Try it =
Filter the listing below for "revert" and report every line that has it.

Supplied material =

Lemma anchor_resample_last (x : list Q) (num_points : nat) :
  (2 <= num_points)%nat -> x <> [] ->
  last (anchor_resample x num_points) = last x.
Proof.
  intros HL Hx. destruct x as [|x0 [|x1 x]]; [congruence | |].
  - simpl. apply last_repeat. lia.
  - cbn [anchor_resample]. unfold np_interp.
    set (fp := x0 :: x1 :: x). set (n := length fp).
    assert (2 <= n)%nat as Hn by (subst n fp; simpl; lia).
    pose proof (original_indices_knots n Hn) as Hk.
    pose proof (np_linspace_length 0 (Qnat (n - 1)) n) as Hlen.
    change (map ?f ?l) with (f <$> l).
    rewrite fmap_last, (target_indices_last _ _ HL).
    cbn [fmap option_fmap option_map].
    set (xp := np_linspace 0 (Qnat (n - 1)) n) in *.
    assert (np_interp1 (Qnat (n - 1)) xp fp = default 0 (last fp)) as ->.
    { unfold np_interp1.
      destruct xp as [|k0 xp'] eqn:Exp; [subst n; discriminate|].
      subst fp. cbn [length] in *.
      pose proof (knots_at_head _ _ _ Hk) as H0.
      assert (Qltb (Qnat (n - 1)) k0 = false) as ->.
      { apply Qltb_ge. rewrite H0. apply Qnat_le. lia. }
      apply (interp_search_last _ _ _ 0 Hk).
      - subst n. exact Hlen.
      - apply Qnat_le. cbn [length]. lia. }
    subst fp. destruct (last (x0 :: x1 :: x)) eqn:E; [reflexivity|].
    apply last_None in E. discriminate.
Qed.

(** C7 (as amended).  For every sequence [x] and every target length
    [L >= 1] the resampler returns [L] values: all zero when [x] is empty,
    all [x[0]] when [x] has one element; the first value is [x[0]] when
    [x] is not empty, and the last value is [x[n-1]] when moreover
    [L >= 2] or [n = 1]. *)
Theorem anchor_resample_endpoints (x : list Q) (L : nat) :
  (1 <= L)%nat ->
  length (anchor_resample x L) = L /\
  (x = [] -> anchor_resample x L = repeat 0 L) /\
  (forall v, x = [v] -> anchor_resample x L = repeat v L) /\
  (x <> [] -> head (anchor_resample x L) = head x) /\
  (x <> [] -> (2 <= L)%nat \/ length x = 1%nat ->
   last (anchor_resample x L) = last x).
Proof.
  intros HL. split; [apply anchor_resample_length|].
  split; [intros ->; reflexivity|].
  split; [intros v ->; reflexivity|].
  split; [apply anchor_resample_head, HL|].
  intros Hx [H2|H1].
  - apply anchor_resample_last; assumption.
  - destruct x as [|x0 [|x1 x]]; [congruence | | discriminate].
    simpl. apply last_repeat, HL.
Qed.

Lemma anchor_resample_endpoints_witness :
  (1 <= 5)%nat /\
  length (anchor_resample [0; 10; 20] 5) = 5%nat /\
  head (anchor_resample [0; 10; 20] 5) = Some 0 /\
  last (anchor_resample [0; 10; 20] 5) = Some 20.
Proof.
  assert (1 <= 5)%nat as H by lia.
  destruct (anchor_resample_endpoints [0; 10; 20] 5 H) as (Hl & _ & _ & Hh & Ht).
  split; [exact H|]. split; [exact Hl|]. split.
  - apply Hh. discriminate.
  - apply Ht; [discriminate | left; lia].
Defined.

(** C7 as stated fails for [L = 1] on a longer input: the single value
    returned is [x[0]], not [x[n-1]]. *)
Lemma anchor_resample_single_target :
  anchor_resample [1; 2] 1 = [1] /\
  ~ (forall (x : list Q) (L : nat) (v w : Q), (1 <= L)%nat ->
       last x = Some v -> last (anchor_resample x L) = Some w -> w == v).
Proof.
  split; [reflexivity|]. intros H.
  assert (1 == 2) as Habs.
  { apply (H [1; 2] 1%nat 2 1); [lia | reflexivity | reflexivity]. }
  discriminate Habs.
Qed.

(** ** The coulomb-counting baseline *)

Lemma xclip_fin_unit (q : Q) : in_unit (xclip (XFin q) 0 1).
Proof.
  simpl. destruct (Qltb q 0) eqn:E0.
  - lra.
  - apply Qltb_ge in E0. destruct (Qltb 1 q) eqn:E1.
    + lra.
    + apply Qltb_ge in E1. lra.
Qed.

Lemma Qeq_bool_pos (q : Q) : 0 < q -> Qeq_bool q 0 = false.
Proof.
  intros Hq. destruct (Qeq_bool q 0) eqn:E; [|reflexivity].
  apply Qeq_bool_iff in E. lra.
Qed.

(** One step from a finite value is finite and clipped, when the sample
    is not NaN, the time step is positive and the divisor is positive. *)
Lemma simple_ecm_step (s : Q) (c : xval) (delta_t b : Q) :
  c <> XNaN -> 0 < delta_t -> 0 < b ->
  exists s',
    xclip (xsub (XFin s) (xdiv (xmul c (XFin delta_t)) (XFin b))) 0 1 = XFin s'
    /\ 0 <= s' /\ s' <= 1.
Proof.
  intros Hc Hd Hb.
  assert (Qltb b 0 = false) as Eb by (apply Qltb_ge; lra).
  assert (Qltb 0 delta_t = true) as Ed by (apply Qltb_lt; exact Hd).
  destruct c as [a| | |]; [| | |congruence].
  - cbn [xmul]. unfold xdiv. rewrite (Qeq_bool_pos b Hb).
    pose proof (xclip_fin_unit (s + - (a * delta_t / b))) as Hu.
    eexists. split; [reflexivity|]. exact Hu.
  - cbn [xmul]. unfold xinf_signed. rewrite (Qeq_bool_pos delta_t Hd), Ed.
    cbn [Bool.eqb xdiv]. rewrite Eb. exists 0. cbn. split; [reflexivity | lra].
  - cbn [xmul]. unfold xinf_signed. rewrite (Qeq_bool_pos delta_t Hd), Ed.
    cbn [Bool.eqb xdiv]. rewrite Eb. exists 1. cbn. split; [reflexivity | lra].
Qed.

Lemma simple_ecm_from_unit (current : list xval) (delta_t capacity s : Q) :
  0 < delta_t -> 0 < capacity ->
  Forall (fun c => c <> XNaN) current ->
  Forall in_unit (simple_ecm_from (XFin s) current delta_t capacity).
Proof.
  intros Hd Hc Hcur. revert s.
  induction Hcur as [|c rest Hn _ IH]; intros s.
  - constructor.
  - cbn [simple_ecm_from].
    destruct (simple_ecm_step s c delta_t (capacity * 3600) Hn Hd)
      as (s' & -> & Hs'); [lra|].
    constructor; [exact Hs' | apply IH].
Qed.

Lemma simple_ecm_from_length (current : list xval) (delta_t capacity : Q)
    (soc : xval) :
  length (simple_ecm_from soc current delta_t capacity) = length current.
Proof.
  revert soc. induction current as [|c rest IH]; intros soc; simpl;
    [reflexivity | f_equal; apply IH].
Qed.

(** C8 (as amended).  For every current trace without a NaN sample
    (negative, large and infinite samples included), every time step
    [delta_t > 0] and every capacity [> 0] for which [capacity * 3600]
    does not exceed the largest float64, the output of [simple_ecm] has
    the length of the trace and each of its elements is a number of
    [[0,1]].  The bound on the capacity keeps the divisor from
    overflowing to an infinity, where an infinite product over it would
    be NaN. *)
Theorem simple_ecm_unit_interval (current : list xval) (delta_t capacity : Q) :
  0 < delta_t -> 0 < capacity -> capacity * 3600 <= DBL_MAX ->
  Forall (fun c => c <> XNaN) current ->
  length (simple_ecm current delta_t capacity) = length current /\
  Forall in_unit (simple_ecm current delta_t capacity).
Proof.
  intros Hd Hc _ Hcur. split.
  - apply simple_ecm_from_length.
  - apply simple_ecm_from_unit; assumption.
Qed.

Lemma simple_ecm_unit_interval_witness :
  length (simple_ecm [XFin (-5); XFin 100000; XNInf; XFin 1; XPInf] 1 2)
  = 5%nat /\
  Forall in_unit (simple_ecm [XFin (-5); XFin 100000; XNInf; XFin 1; XPInf] 1 2).
Proof.
  apply (simple_ecm_unit_interval
           [XFin (-5); XFin 100000; XNInf; XFin 1; XPInf] 1 2).
  - lra.
  - lra.
  - apply Qle_bool_iff. vm_compute. reflexivity.
  - repeat constructor; discriminate.
Defined.

(** A NaN sample is not clipped away: it makes the estimate NaN from
    that sample on. *)
Lemma simple_ecm_nan_sample :
  0 < 1 /\ 0 < 2 /\
  simple_ecm [XFin 1; XNaN; XFin 1] 1 2 !! 1%nat = Some XNaN /\
  simple_ecm [XFin 1; XNaN; XFin 1] 1 2 !! 2%nat = Some XNaN /\
  ~ Forall in_unit (simple_ecm [XFin 1; XNaN; XFin 1] 1 2).
Proof.
  split; [lra|]. split; [lra|].
  split; [reflexivity|]. split; [reflexivity|].
  intros H. apply Forall_cons in H as [_ H].
  apply Forall_cons in H as [H _]. exact H.
Qed.

(** Without a capacity the invariant is lost as well: a zero capacity
    and a zero current give NaN. *)
Example simple_ecm_zero_capacity : simple_ecm [XFin 0] 1 0 = [XNaN].
Proof. reflexivity. Qed.

(** ** Floats *)

Lemma xeq_refl (a : xval) : xeq a a.
Proof. destruct a; simpl; [reflexivity | exact I..]. Qed.

Lemma xeq_sym (a b : xval) : xeq a b -> xeq b a.
Proof. destruct a, b; simpl; try tauto. intros H. symmetry. exact H. Qed.

Lemma xeq_trans (a b c : xval) : xeq a b -> xeq b c -> xeq a c.
Proof.
  destruct a, b, c; simpl; try tauto. intros H1 H2. rewrite H1. exact H2.
Qed.

#[global] Instance xeq_equivalence : Equivalence xeq.
Proof.
  split; [exact xeq_refl | exact xeq_sym | exact xeq_trans].
Qed.

#[global] Instance Qltb_comp : Proper (Qeq ==> Qeq ==> eq) Qltb.
Proof. intros p p' Hp q q' Hq. unfold Qltb. rewrite Hp, Hq. reflexivity. Qed.

Lemma Qle_bool_false (x y : Q) : Qle_bool x y = false <-> y < x.
Proof.
  rewrite <- (Qltb_lt y x). unfold Qltb.
  destruct (Qle_bool x y); simpl; split; congruence.
Qed.

#[global] Instance xopp_proper : Proper (xeq ==> xeq) xopp.
Proof.
  intros [p| | |] [p'| | |] Hp; simpl in *; try tauto. rewrite Hp. reflexivity.
Qed.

Your response =
  intros Hd Hc Hcur. revert s.
  revert soc. induction current as [|c rest IH]; intros soc; simpl;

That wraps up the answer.